Luke’s fingertips run across the picture longingly. “I wish I had known him.”

 

(Obi-Wan Kenobi had not internalized what he’d done. His eyes had darted across the bunk, the metal railing glinting dimly, Anakin - soft, naked and breathing steadily. _It’s just a physical need,_ Obi-Wan had thought, _Everyone has needs._ Anakin started in his sleep, rolling to embrace his Master. He turned to make room, letting the boy’s limbs drape lazily around him, possessing him, refocusing him. Disturbed, Obi-Wan had clung to the shadows towards his own bunk. His heart raced as he lay in what seemed like a different gravitational pull.)

 

Ben beams proudly; smiles sadly. “He was the best star pilot in the galaxy, and a cunning warrior. I understand that you've become quite a good pilot yourself.”

Luke nods.

_And he was my apprentice_

_And he was my best friend._

_And he was my brother._

The line is so tired that Ben skips it entirely.

 

It becomes a mantra like the Jedi Code or the names of everyone he lost.
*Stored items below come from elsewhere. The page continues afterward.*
(* ===== verification/Locks.v ===== *)
(** * The locks of the running kernel

    The device manager, the mode of the logger and every device object sit
    behind a [spin::Mutex] of their own (kernel/src/subsystems/mod.rs,
    kernel/src/logger.rs, drivers/src/device_manager.rs).  This file has the
    accessors that take them, the runtime sink of the logger
    (kernel/src/subsystems/log_sinks) and logging with its lock; a lock that
    is taken is spun on until the fuel is gone.  Code that runs below a lock is
    written against [KernelOps], the operations on the shared state, of which
    [kernel] here is the implementation and [Trace] has one that also records
    what is done. *)
From S2P Require Import Prelude Devices Logger.

(** ** Definitions *)

Section Locks.
Context {H : Type} `{EqDecision H}.

(** Each handle is an [Arc<Mutex<..>>] with a lock of its own. *)
Inductive lock_id := ManagerLock | LoggerLock | ObjectLock (h : H).

#[export] Instance lock_id_eq_dec : EqDecision lock_id.
Proof. solve_decision. Defined.

Context {D : Type}.

(** The locks that are taken, the device manager once [init_devices] has made
    it, and the devices. *)
Record kernel := mkKernel { taken : list lock_id; manager : option (DeviceManager H); dev : D }.

Definition with_taken (f : list lock_id -> list lock_id) (s : kernel) : kernel :=
  mkKernel (f (taken s)) (manager s) (dev s).

(** [spin::Mutex::lock]. *)
Fixpoint acquire (fuel : nat) (l : lock_id) : st kernel unit := fun s =>
  match fuel with
  | O => OutOfFuel
  | S fuel => if decide (l ∈ taken s) then acquire fuel l s else Ret (tt, with_taken (cons l) s)
  end.

(** Dropping the guard. *)
Definition release (l : lock_id) : st kernel unit := modify (with_taken (filter (fun k => k <> l))).

Definition on_dev {A} (f : st D A) : st kernel A := fun s =>
  match f (dev s) with
  | Ret (a, d) => Ret (a, mkKernel (taken s) (manager s) d)
  | Panic => Panic
  | OutOfFuel => OutOfFuel
  end.
End Locks.
Arguments lock_id : clear implicits.
Arguments kernel : clear implicits.

(** What code does to the shared state: it takes and drops locks, reads the
    cell of the device manager, and runs code of the devices. *)
Class KernelOps (H D K : Type) := {
  k_acquire : nat -> lock_id H -> st K unit;
  k_release : lock_id H -> st K unit;
  k_cell : st K (option (DeviceManager H));
  k_dev {A} : st D A -> st K A;
}.

#[export] Instance kernel_ops {H D : Type} `{EqDecision H} : KernelOps H D (kernel H D) := {|
  k_acquire := acquire;
  k_release := release;
  k_cell := s ← Prelude.get; mret (manager s);
  k_dev A := on_dev (A := A);
|}.

(** The state of code that logs. *)
Definition running (H D : Type) : Type := KernelLogger (kernel H D) * kernel H D.

Definition on_kernel {K A} (f : st K A) : st (KernelLogger K * K) A := fun '(l, s) =>
  match f s with
  | Ret (a, s) => Ret (a, (l, s))
  | Panic => Panic
  | OutOfFuel => OutOfFuel
  end.

Section Accessors.
Context {H D K : Type} {Ops : KernelOps H D K}.

(** A body that runs while a temporary guard lives. *)
Definition locked {A} (fuel : nat) (l : lock_id H) (body : st K A) : st K A :=
  _ ← k_acquire fuel l; a ← body; _ ← k_release l; mret a.

(** [device_manager()]: the cell must have been set. *)
Definition device_manager : st K (DeviceManager H) :=
  c ← k_cell; match c with Some dm => mret dm | None => panic end.

(** [serial_console], [system_timer] and [irq_controller] of [subsystems]: the
    manager is locked while it looks the device up. *)
Definition lookup_device (fuel : nat) (f : DeviceManager H -> option H) : st K (option H) :=
  dm ← device_manager; locked fuel ManagerLock (mret (f dm)).

Definition get_serial_console (fuel : nat) : st K (option H) := lookup_device fuel serial_console.
Definition get_system_timer (fuel : nat) : st K (option H) := lookup_device fuel system_timer.
Definition get_irq_controller (fuel : nat) : st K (option H) := lookup_device fuel irq_controller.

Section Logging.
Context `{Profile} {E : Type} (port_write : H -> list Z -> st D (result Z E)).
Context (level_text : Z -> list Z) (boot_console : list Z -> st D unit).

(** [SerialLogSink::write_str]; errors of the port are dropped. *)
Definition serial_log_sink (fuel : nat) (s : list Z) : st K unit :=
  console ← get_serial_console fuel;
  match console with
  | Some port => _ ← locked fuel (ObjectLock port) (k_dev (port_write port s)); mret tt
  | None => mret tt
  end.

(** [KernelLogger::log]: the mode is locked while the line is delivered. *)
Definition log_record (fuel : nat) (r : record) : st (KernelLogger K * K) unit :=
  '(l, _) ← Prelude.get;
  if enabled l (rlevel r) then
    _ ← on_kernel (k_acquire fuel LoggerLock);
    _ ← log level_text (fun s => k_dev (boot_console s)) r;
    on_kernel (k_release LoggerLock)
  else mret tt.

(** [log::info!] of a module. *)
Definition info (fuel : nat) (target : list Z) (args : list (list Z)) : st (KernelLogger K * K) unit :=
  log_record fuel (mkRecord 3 target args).

(** [logger::attach_runtime(vec![&SERIAL_SINK])] of [kernel_init]. *)
Definition attach_serial_sink (fuel : nat) : st (KernelLogger K * K) unit :=
  _ ← on_kernel (k_acquire fuel LoggerLock);
  _ ← attach_runtime [serial_log_sink fuel];
  on_kernel (k_release LoggerLock).
End Logging.
End Accessors.

(** On the plain state the operations are those above. *)
Ltac plain := cbn [k_acquire k_release k_cell k_dev kernel_ops].

(** ** Lemmas *)

Section Lemmas.
Context {H : Type} `{EqDecision H} {D : Type}.

Lemma acquire_free fuel l (s : kernel H D) : (0 < fuel)%nat -> l ∉ taken s ->
  acquire fuel l s = Ret (tt, with_taken (cons l) s).
Proof using. intros Hf Hl. destruct fuel; [lia|]. cbn. by rewrite decide_False. Qed.

Lemma acquire_taken fuel l (s : kernel H D) : l ∈ taken s -> acquire fuel l s = OutOfFuel.
Proof using. intros Hl. induction fuel as [|fuel IH]; [done|]. cbn. by rewrite decide_True. Qed.

(** What a lock does to a state, whatever was taken before. *)
Lemma acquire_inv fuel l (s : kernel H D) r : acquire fuel l s = r ->
  r = OutOfFuel \/ (l ∉ taken s /\ r = Ret (tt, with_taken (cons l) s)).
Proof using.
  intros <-. destruct fuel as [|fuel]; [by left|]. destruct (decide (l ∈ taken s)) as [Hl|Hl].
  - left. by apply acquire_taken.
  - right. split; [done|]. apply acquire_free; [lia|done].
Qed.

Lemma release_taken l (s : kernel H D) : l ∉ taken s ->
  release l (with_taken (cons l) s) = Ret (tt, s).
Proof using.
  intros Hl. unfold release, modify, with_taken. cbn [taken manager dev]. destruct s as [t m d]. cbn [taken] in *.
  rewrite filter_cons_False by auto. do 2 f_equal. f_equal. induction t as [|k t IH]; [done|].
  rewrite filter_cons_True by set_solver. f_equal. apply IH. set_solver.
Qed.

(** A body that leaves the locks as it finds them. *)
Lemma locked_ok {A} fuel l (body : st (kernel H D) A) s a m d : (0 < fuel)%nat -> l ∉ taken s ->
  body (with_taken (cons l) s) = Ret (a, mkKernel (l :: taken s) m d) ->
  locked fuel l body s = Ret (a, mkKernel (taken s) m d).
Proof using.
  intros Hf Hl Hb. unfold locked. plain. erewrite stbind_step by (by apply acquire_free).
  erewrite stbind_step by exact Hb. erewrite stbind_step; [done|].
  apply (release_taken l (mkKernel (taken s) m d) Hl).
Qed.
End Lemmas.

Section Delivery.
Context {H : Type} `{EqDecision H} {D E : Type} `{Profile} (port_write : H -> list Z -> st D (result Z E)).
Context (level_text : Z -> list Z) (boot_console : list Z -> st D unit).

Lemma lookup_device_ok fuel f (s : kernel H D) dm : (0 < fuel)%nat -> manager s = Some dm -> ManagerLock ∉ taken s ->
  lookup_device fuel f s = Ret (f dm, s).
Proof using.
  intros Hf Hm Hl. unfold lookup_device, device_manager. erewrite stbind_step.
  2: { erewrite stbind_step by reflexivity. cbv beta. rewrite Hm. reflexivity. }
  destruct s as [t m d]. cbn [manager] in Hm. subst m. by apply locked_ok.
Qed.

Lemma lookup_device_blocks fuel f (s : kernel H D) dm : manager s = Some dm -> ManagerLock ∈ taken s ->
  lookup_device fuel f s = OutOfFuel.
Proof using.
  intros Hm Hl. unfold lookup_device, device_manager. erewrite stbind_step.
  2: { erewrite stbind_step by reflexivity. cbv beta. rewrite Hm. reflexivity. }
  unfold locked, mbind, st_bind. plain. by rewrite acquire_taken.
Qed.

Lemma lookup_device_keeps fuel f (s : kernel H D) a s' : lookup_device fuel f s = Ret (a, s') ->
  manager s' = manager s.
Proof using.
  unfold lookup_device, device_manager, locked. plain. unfold mbind, st_bind, Prelude.get. intros E1. cbn in E1.
  destruct (manager s) as [dm|] eqn:Em; [|done]. cbn in E1.
  destruct (acquire_inv fuel ManagerLock s _ eq_refl) as [Ea|[_ Ea]]; rewrite Ea in E1; [done|].
  cbn in E1. injection E1 as <- <-. exact Em.
Qed.

Lemma serial_sink_ok fuel line (s : kernel H D) dm : (0 < fuel)%nat -> manager s = Some dm -> ManagerLock ∉ taken s ->
  match serial_console dm with
  | None => serial_log_sink port_write fuel line s = Ret (tt, s)
  | Some port => forall v d, ObjectLock port ∉ taken s -> port_write port line (dev s) = Ret (v, d) ->
      serial_log_sink port_write fuel line s = Ret (tt, mkKernel (taken s) (manager s) d)
  end.
Proof using.
  intros Hf Hm Hl. unfold serial_log_sink, get_serial_console. destruct (serial_console dm) as [port|] eqn:Ec.
  - intros v d Hp Hw. erewrite stbind_step by (by apply lookup_device_ok). rewrite Ec.
    erewrite stbind_step; [reflexivity|]. apply (locked_ok _ _ _ _ v); [done|done|].
    plain. unfold on_dev. cbn [dev with_taken]. by rewrite Hw.
  - erewrite stbind_step by (by apply lookup_device_ok). by rewrite Ec.
Qed.

(** A caller that holds the manager or the console waits for itself. *)
Lemma serial_sink_blocks fuel line (s : kernel H D) dm : manager s = Some dm ->
  ManagerLock ∈ taken s \/ (exists port, serial_console dm = Some port /\ ObjectLock port ∈ taken s) ->
  serial_log_sink port_write fuel line s = OutOfFuel.
Proof using.
  intros Hm Hl. unfold serial_log_sink, get_serial_console.
  destruct (decide (ManagerLock ∈ taken s)) as [Hin|Hin].
  { unfold mbind at 1, st_bind at 1. by erewrite lookup_device_blocks. }
  destruct Hl as [?|(port & Ec & Hp)]; [done|]. destruct fuel as [|fuel].
  { unfold mbind at 1, st_bind at 1, lookup_device, device_manager. erewrite stbind_step; [reflexivity|].
    erewrite stbind_step by reflexivity. cbv beta. by rewrite Hm. }
  erewrite stbind_step by (apply lookup_device_ok; [lia|done|done]). rewrite Ec.
  unfold mbind, st_bind, locked, mbind, st_bind. plain. by rewrite acquire_taken.
Qed.

(** Delivering a record changes the locks and the devices only. *)
Lemma log_keeps_manager fuel fuel' r lv (s : kernel H D) l' s' :
  log_record level_text boot_console fuel r (mkLogger (Runtime [serial_log_sink port_write fuel']) lv, s) = Ret (tt, (l', s')) ->
  l' = mkLogger (Runtime [serial_log_sink port_write fuel']) lv /\ manager s' = manager s.
Proof using.
  unfold log_record. plain. unfold mbind at 1, st_bind at 1, Prelude.get. cbv beta iota.
  destruct (enabled _ (rlevel r)) eqn:En; [|by intros [= <- <-]].
  unfold mbind at 1, st_bind at 1, on_kernel at 1. destruct (acquire_inv fuel LoggerLock s _ eq_refl) as [Ea|[_ Ea]]; rewrite Ea; [done|].
  unfold mbind at 1, st_bind at 1, log. rewrite En. cbn [negb mode each_sink]. unfold lift, mbind, st_bind.
  rewrite format_record_ok. destruct (serial_log_sink _ _ _ _) as [[[] s1]| |] eqn:Es; [|done..].
  cbn. intros [= <- <-]. split; [done|]. cbn. revert Es. unfold serial_log_sink, mbind at 1, st_bind at 1.
  destruct (get_serial_console fuel' _) as [[c s2]| |] eqn:Ec; [|done..].
  apply lookup_device_keeps in Ec. cbn in Ec. rewrite <- Ec. destruct c as [port|]; [|by intros [= <-]].
  unfold locked, mbind, st_bind. plain. destruct (acquire_inv fuel' (ObjectLock port) s2 _ eq_refl) as [Ep|[_ Ep]]; rewrite Ep; [done|].
  unfold on_dev. cbn. destruct (port_write port _ _) as [[v d]| |]; [|done..]. by intros [= <-].
Qed.
End Delivery.

(** ** Theorems *)

Section Claims.
Context {H : Type} `{EqDecision H} {D E : Type} `{Profile} (port_write : H -> list Z -> st D (result Z E)).
Context (level_text : Z -> list Z) (boot_console : list Z -> st D unit).

(** The logger of the runtime phase. *)
#[local] Notation runtime fuel lv := (mkLogger (Runtime [serial_log_sink port_write fuel]) lv).

(** In the runtime phase a record of an enabled level reaches the serial
    console as its line, cut to the buffer, and every lock the delivery takes
    is free again; without a serial device nothing happens. *)
Theorem runtime_log_delivery fuel fuel' r (s : kernel H D) dm lv :
  let line := take 512 (concat (line_pieces level_text r)) in
  (0 < fuel)%nat -> (0 < fuel')%nat -> manager s = Some dm -> rlevel r <= level_from_u8 lv ->
  LoggerLock ∉ taken s -> ManagerLock ∉ taken s ->
  match serial_console dm with
  | None => log_record level_text boot_console fuel r (runtime fuel' lv, s) = Ret (tt, (runtime fuel' lv, s))
  | Some port => forall v d, ObjectLock port ∉ taken s -> port_write port line (dev s) = Ret (v, d) ->
      log_record level_text boot_console fuel r (runtime fuel' lv, s) =
        Ret (tt, (runtime fuel' lv, mkKernel (taken s) (manager s) d))
  end.
Proof using.
  cbv zeta. intros Hf Hf' Hm Hr Hlog Hman.
  pose proof (serial_sink_ok port_write fuel' (take 512 (concat (line_pieces level_text r)))
    (with_taken (cons LoggerLock) s) dm Hf' Hm ltac:(cbn; set_solver)) as Hs.
  assert (Hgo : forall s1, serial_log_sink port_write fuel' (take 512 (concat (line_pieces level_text r)))
      (with_taken (cons LoggerLock) s) = Ret (tt, with_taken (cons LoggerLock) s1) -> LoggerLock ∉ taken s1 ->
    log_record level_text boot_console fuel r (runtime fuel' lv, s) = Ret (tt, (runtime fuel' lv, s1))).
  { intros s1 E1 Hs1. unfold log_record. plain. erewrite stbind_step by reflexivity. cbv beta iota.
    assert (En : enabled (runtime fuel' lv) (rlevel r) = true) by (by apply Z.leb_le). rewrite En.
    erewrite stbind_step by (unfold on_kernel; rewrite acquire_free by done; reflexivity).
    erewrite stbind_step.
    2: { unfold log. rewrite En. cbn [negb mode each_sink]. unfold mbind, st_bind, lift. rewrite format_record_ok, E1. reflexivity. }
    unfold on_kernel. by rewrite release_taken. }
  destruct (serial_console dm) as [port|].
  - intros v d Hp Hw. apply Hgo; [|done]. rewrite (Hs v d); [done|cbn; set_solver|done].
  - by apply Hgo.
Qed.

(** A caller of [log::info!] that holds the device manager, the serial console
    or the logger waits for itself: no amount of fuel is enough. *)
Theorem runtime_log_blocks fuel fuel' r (s : kernel H D) dm lv : manager s = Some dm -> rlevel r <= level_from_u8 lv ->
  LoggerLock ∈ taken s \/ ManagerLock ∈ taken s \/ (exists port, serial_console dm = Some port /\ ObjectLock port ∈ taken s) ->
  log_record level_text boot_console fuel r (runtime fuel' lv, s) = OutOfFuel.
Proof using.
  intros Hm Hr Hl. unfold log_record. plain. erewrite stbind_step by reflexivity. cbv beta iota.
  assert (En : enabled (runtime fuel' lv) (rlevel r) = true) by (by apply Z.leb_le). rewrite En.
  destruct (acquire_inv fuel LoggerLock s _ eq_refl) as [Ea|[Hfree Ea]].
  { unfold mbind at 1, st_bind at 1, on_kernel. by rewrite Ea. }
  erewrite stbind_step by (unfold on_kernel; rewrite Ea; reflexivity).
  unfold mbind at 1, st_bind at 1, log. rewrite En. cbn [negb mode each_sink]. unfold mbind, st_bind, lift. rewrite format_record_ok.
  rewrite (serial_sink_blocks port_write _ _ _ dm); [done|done|].
  destruct Hl as [?|[?|(port & Ec & Hp)]]; [done|left; cbn; set_solver|right; exists port; cbn; set_solver].
Qed.
End Claims.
The sort of thing Ben says in his head while doing anything mundane and alone. He towels the bantha meat in its marinade and restates: _Darth Vader betrayed Anakin Skywalker and killed him in cold blood._

Vader and Anakin. They are binary suns, like Ben and Obi-Wan, like despair and faith, like the Sith and the Jedi, possession and compassion, like the dark side and the light.

 

_And I loved him._

The line is as scratchy as Anakin’s blanket on his thigh and words - Ben thinks - words are messiest when they tell the truth.


End file.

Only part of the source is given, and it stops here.